BEGIN Information supplied

(** X22: when [group_features_by_where_item] returns, the list is the
    input, each feature without parent that has an item given a parent,
    followed by one group node per item identifier, in order of first
    occurrence.  The parent [p] of a feature is such that the node at
    position [p - 1] is the group node of its item (a parent is a position
    plus one); the children of a group node are the positions of the
    features of its item, in ascending order; a feature with a parent or
    without item is unchanged.  The function returns when every feature
    without parent that has the key [item] has an item with the key
    [itemAlias]. *)
Theorem group_features_by_where_item_groups (features : list Info) :
  (forall out,
     group_features_by_where_item features = Ok out ->
     grouped where_key where_node features out) /\
  (Forall (fun f => parentId f = None ->
                    match item f with
                    | Some None => False
                    | Some (Some it) => itemAlias it <> None
                    | None => True
                    end) features ->
   exists out, group_features_by_where_item features = Ok out).
Proof.
  destruct (group_loop_start where_key where_node where_node_id
              where_node_children features) as (out & H & Hg).
  unfold group_features_by_where_item. split.
  - intros out' H'. apply where_item_loop_generic in H'.
    assert (out' = out) as -> by congruence. exact Hg.
  - intros Hsafe. exists out. now rewrite where_item_loop_safe.
Qed.

Lemma group_features_by_where_item_groups_witness :
  grouped where_key where_node
    [info_sodium_mean; info_age; info_glucose_mean; info_glucose_std]
    [with_parent 5 info_sodium_mean; info_age;
     with_parent 6 info_glucose_mean; with_parent 6 info_glucose_std;
     mkInfo "50983" None "LABEVENTS" (Some "VALUENUM") (Some "Sodium")
            "mean(Sodium)"
            (Some (Some (mkItem "ITEMID" "50983" (Some (Some "Sodium")))))
            None (Some [0]);
     mkInfo "50931" None "LABEVENTS" (Some "VALUENUM") (Some "Glucose")
            "mean(Glucose)"
            (Some (Some (mkItem "ITEMID" "50931" (Some (Some "Glucose")))))
            None (Some [2; 3])] /\
  exists out,
    group_features_by_where_item
      [info_sodium_mean; info_age; info_glucose_mean; info_glucose_std]
    = Ok out.
Proof.
  destruct (group_features_by_where_item_groups
              [info_sodium_mean; info_age; info_glucose_mean; info_glucose_std])
    as [H K].
  split.
  - apply H. reflexivity.
  - apply K. repeat constructor; cbn; discriminate.
Defined.

(** X23: [group_features_by_entity] always returns; the list is the
    input, each feature without parent given as parent the position plus
    one of the group node of its entity, followed by one group node per
    entity, whose children are the positions of the features of the entity
    that had no parent; hence every feature of the input has a parent in
    the output. *)
Theorem group_features_by_entity_groups (features : list Info) :
  exists out,
    group_features_by_entity features = Ok out /\
    grouped entity_key entity_node features out /\
    List.length features <= List.length out /\
    forall j g, j < List.length features -> nth_error out j = Some g ->
                parentId g <> None.
Proof.
  destruct (group_loop_start entity_key entity_node entity_node_id
              (fun f i k _ => eq_refl) features) as (out & H & Hg).
  exists out. unfold group_features_by_entity. rewrite entity_loop_generic.
  split; [exact H|]. split; [exact Hg|].
  destruct Hg as (upd & nodes & -> & _ & F & _).
  pose proof (Forall2_length F) as Hlen. rewrite length_app. split; [lia|].
  intros j g Hj Hnth. rewrite nth_error_app1 in Hnth by lia.
  clear H. revert j g Hj Hnth.
  induction F as [|f g0 fs gs Hfg F IH]; intros j g Hj Hnth.
  - simpl in Hj. lia.
  - destruct j as [|j]; simpl in Hnth.
    + inversion Hnth; subst g0. unfold entity_key in Hfg.
      destruct (parentId f) eqn:Ep; [subst g; congruence|].
      destruct Hfg as (p & group_node & -> & _). discriminate.
    + apply (IH j g); [simpl in Hj; lia | exact Hnth].
Qed.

END Information supplied

*What the task requires*.
Will you return exactly the lines above from the one with "clear H. revert j g Hj Hnth." down to the one with "destruct (parentId f)", counting both as part of the range?

*Task solution*.
  clear H. revert j g Hj Hnth.
  induction F as [|f g0 fs gs Hfg F IH]; intros j g Hj Hnth.
  - simpl in Hj. lia.
  - destruct j as [|j]; simpl in Hnth.
    + inversion Hnth; subst g0. unfold entity_key in Hfg.
      destruct (parentId f) eqn:Ep; [subst g; congruence|].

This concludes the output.